Despite the popularity of the Transformer architecture, the standard algorithm for computing Attention suffers from quadratic time complexity in context length $n$. Alman and Song showed that when the head dimension $d = \Theta(\log n)$, subquadratic Attention is possible if and only if the inputs have small entries bounded by $B = o(\sqrt{\log n})$ in absolute values, under the Strong Exponential Time Hypothesis ($\mathsf{SETH}$). Equivalently, subquadratic Attention is possible if and only if the softmax is applied with high temperature for $d=\Theta(\log n)$. Running times of these algorithms depend exponentially on $B$ and thus they do not lead to even a polynomial-time algorithm outside the specific range of $B$. This naturally leads to the question: when can Attention be computed efficiently without strong assumptions on temperature? Are there fast attention algorithms that scale polylogarithmically with entry size $B$? In this work, we resolve this question and characterize when fast Attention for arbitrary temperatures is possible. First, for all constant $d = O(1)$, we give the first subquadratic $\tilde{O}(n^{2 - 1/d} \cdot \mathrm{polylog}(B))$ time algorithm for Attention with large $B$. Our result holds even for matrices with large head dimension if they have low rank. Combined with a reduction from Gradient Computation to Attention, we obtain a subquadratic algorithm for the full LLM training process.
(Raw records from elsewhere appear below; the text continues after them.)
(* ===== verification/PackageStore.v ===== *)
(** * Plugins: the store of installed packages

    [crates/syntra-core/src/plugins/package_store.rs]: copying a package beside its
    place, putting it in place of an earlier one, removing one.  The store is what
    lies directly in its directory, by name; the package that is copied is read by
    calls whose answers may change from one to the next ([SourceFs]).  Any call
    that writes may fail, and every state of the store on the way is kept, so that
    the theorems speak of a daemon that dies at any moment. *)

From stdpp Require Import sorting.
From S2P Require Import Prelude Wire ProtoValid UnixPath FileOs FileTransfer PluginApi PluginRouting Manifest PluginDiscovery.

Definition MARKER : rstring := str ".syntra-installed".
Definition STAGING : rstring := str ".staging-".
Definition BACKUP : rstring := str ".backup-".

Inductive StoreError :=
| NoStore
| InvalidPackage (why : rstring)
| NotRegularFile
| StoreIo (what : rstring)
| NotOwned.
(** The [Display] of the error *)
Definition store_error_text (e : StoreError) : rstring :=
  match e with
  | NoStore => str "there is no place to install plugins on this system"
  | InvalidPackage why => str "the package is not valid: " ++ why
  | NotRegularFile => str "the package contains a file that is not a regular file"
  | StoreIo what => str "the package could not be installed (" ++ what ++ str ")"
  | NotOwned => str "only a plugin installed by Syntra can be uninstalled"
  end.

(** ** The store *)

(** A link leads somewhere or not. *)
Inductive Node := RegularFile (content : bytes) (mode : Z) | Folder | Link (leads : bool) | Device.
#[global] Instance node_eq_dec : EqDecision Node.
Proof. solve_decision. Defined.
(** What lies at a name of the store, with everything below it by the names that
    lead there *)
Abbreviation Entry := (gmap (list rstring) Node).
Abbreviation Store := (gmap rstring Entry).
Definition root_of (e : Entry) : option Node := e !! [].
Definition empty_folder : Entry := {[ [] := Folder ]}.

Class SourceFs := {
  Src : Type;
  Opened : Type;
  (** [symlink_metadata]: kind and permissions; [metadata]: a regular file, its size *)
  src_kind : Src -> rstring -> Src * option (FileKind.t * Z);
  src_info : Src -> rstring -> Src * option (bool * Z);
  src_is_dir : Src -> rstring -> Src * bool;
  src_text : Src -> rstring -> Src * option rstring;
  src_canonicalize : Src -> rstring -> Src * option rstring;
  (** [read_dir] without the entries that could not be read *)
  src_names : Src -> rstring -> Src * option (list rstring);
  src_open : Src -> rstring -> Src * option Opened;
  (** [io::copy]: what was copied, and whether that was all *)
  src_copy : Src -> Opened -> Src * (bytes * bool);
}.

Section store.
Context {json : ManifestJson} {sources : SourceFs}.
(** Which calls that write fail, the names a temporary directory tries, the mode of
    a new file, what is left of a tree while it is removed: by the number of calls
    before *)
Record Writes := {
  fails : nat -> bool;
  draws : nat -> list rstring;
  new_mode : Z;
  left_of : nat -> Entry -> Entry;
}.
Context (writes : Writes).

Record Disk := {
  source : Src;
  store : Store;
  calls : nat;
  (** the states of the store before *)
  past : list Store;
}.
Definition call (A : Type) : Type := Disk -> Disk * result StoreError A.
Definition ret {A} (a : A) : call A := fun d => (d, Ok a).
Definition refuse {A} (e : StoreError) : call A := fun d => (d, Err e).
Definition bind {A B} (m : call A) (k : A -> call B) : call B :=
  fun d => let (d, r) := m d in match r with Ok a => k a d | Err e => (d, Err e) end.
#[local] Notation "'do' x '<-' m ';' k" := (bind m (fun x => k)) (at level 10, x binder, m at level 200, k at level 200).
Definition ignore {A} (m : call A) : call unit := fun d => ((m d).1, Ok tt).
(** [map_err] of a reading call *)
Definition reading {A} (f : Src -> Src * option A) (e : StoreError) : call A := fun d =>
  let (s, a) := f (source d) in
  ({| source := s; store := store d; calls := calls d; past := past d |}, match a with Some a => Ok a | None => Err e end).
Definition looking {A} (f : Src -> Src * A) : call A := fun d =>
  let (s, a) := f (source d) in ({| source := s; store := store d; calls := calls d; past := past d |}, Ok a).
Definition now_stored (f : Store -> Store) (d : Disk) : Disk :=
  {| source := source d; store := f (store d); calls := S (calls d); past := past d ++ [store d] |}.
(** A call that writes: it fails, or changes the store and perhaps fails then *)
Definition writing (f : Store -> Store * bool) (what : rstring) : call unit := fun d =>
  if fails writes (calls d) then (now_stored (fun s => s) d, Err (StoreIo what))
  else (now_stored (fun s => (f s).1) d, if (f (store d)).2 then Ok tt else Err (StoreIo what)).

(** [tempdir_in]: the first name that is free *)
Definition tempdir (prefix what : rstring) : call rstring := fun d =>
  match (if fails writes (calls d) then None
         else List.find (fun name => negb (bool_decide (is_Some (store d !! name)))) (app prefix <$> draws writes (calls d))) with
  | Some name => (now_stored (insert name empty_folder) d, Ok name)
  | None => (now_stored (fun s => s) d, Err (StoreIo what))
  end.
(** [remove_dir_all]: a moment on the way shows a part of it, and so does a failure *)
Definition remove_dir_all (name what : rstring) : call unit := fun d =>
  match store d !! name with
  | None => (now_stored (fun s => s) d, Err (StoreIo what))
  | Some e =>
      let partly := now_stored (insert name (left_of writes (calls d) e)) d in
      if fails writes (calls d) then (partly, Err (StoreIo what)) else (now_stored (delete name) partly, Ok tt)
  end.
(** [remove_dir]: an empty directory *)
Definition remove_dir (name what : rstring) : call unit :=
  writing (fun s => if bool_decide (s !! name = Some empty_folder) then (delete name s, true) else (s, false)) what.
(** [rename] within the store: onto a free name, or a directory onto an empty one *)
Definition may_rename (s : Store) (from to : rstring) : bool :=
  match s !! from, s !! to with
  | None, _ => false
  | Some _, None => true
  | Some e, Some t => bool_decide (root_of e = Some Folder) && bool_decide (t = empty_folder)
  end.
Definition renamed (s : Store) (from to : rstring) : Store :=
  match s !! from with Some e => <[to := e]> (delete from s) | None => s end.
Definition rename (from to what : rstring) : call unit :=
  writing (fun s => if may_rename s from to then (renamed s from to, true) else (s, false)) what.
Furthermore, we show that any substantial improvement on our algorithm is unlikely. In particular, we show that even when $d = 2^{\Theta(\log^* n)}$, Attention requires $n^{2 - o(1)}$ time under $\mathsf{SETH}$. Finally, in the regime where $d = \mathrm{poly}(n)$, the standard algorithm requires $O(n^{2} d)$ time while previous lower bounds only ruled out algorithms with truly subquadratic time in $n$. We close this gap and show that the standard algorithm is optimal under popular fine-grained complexity assumptions.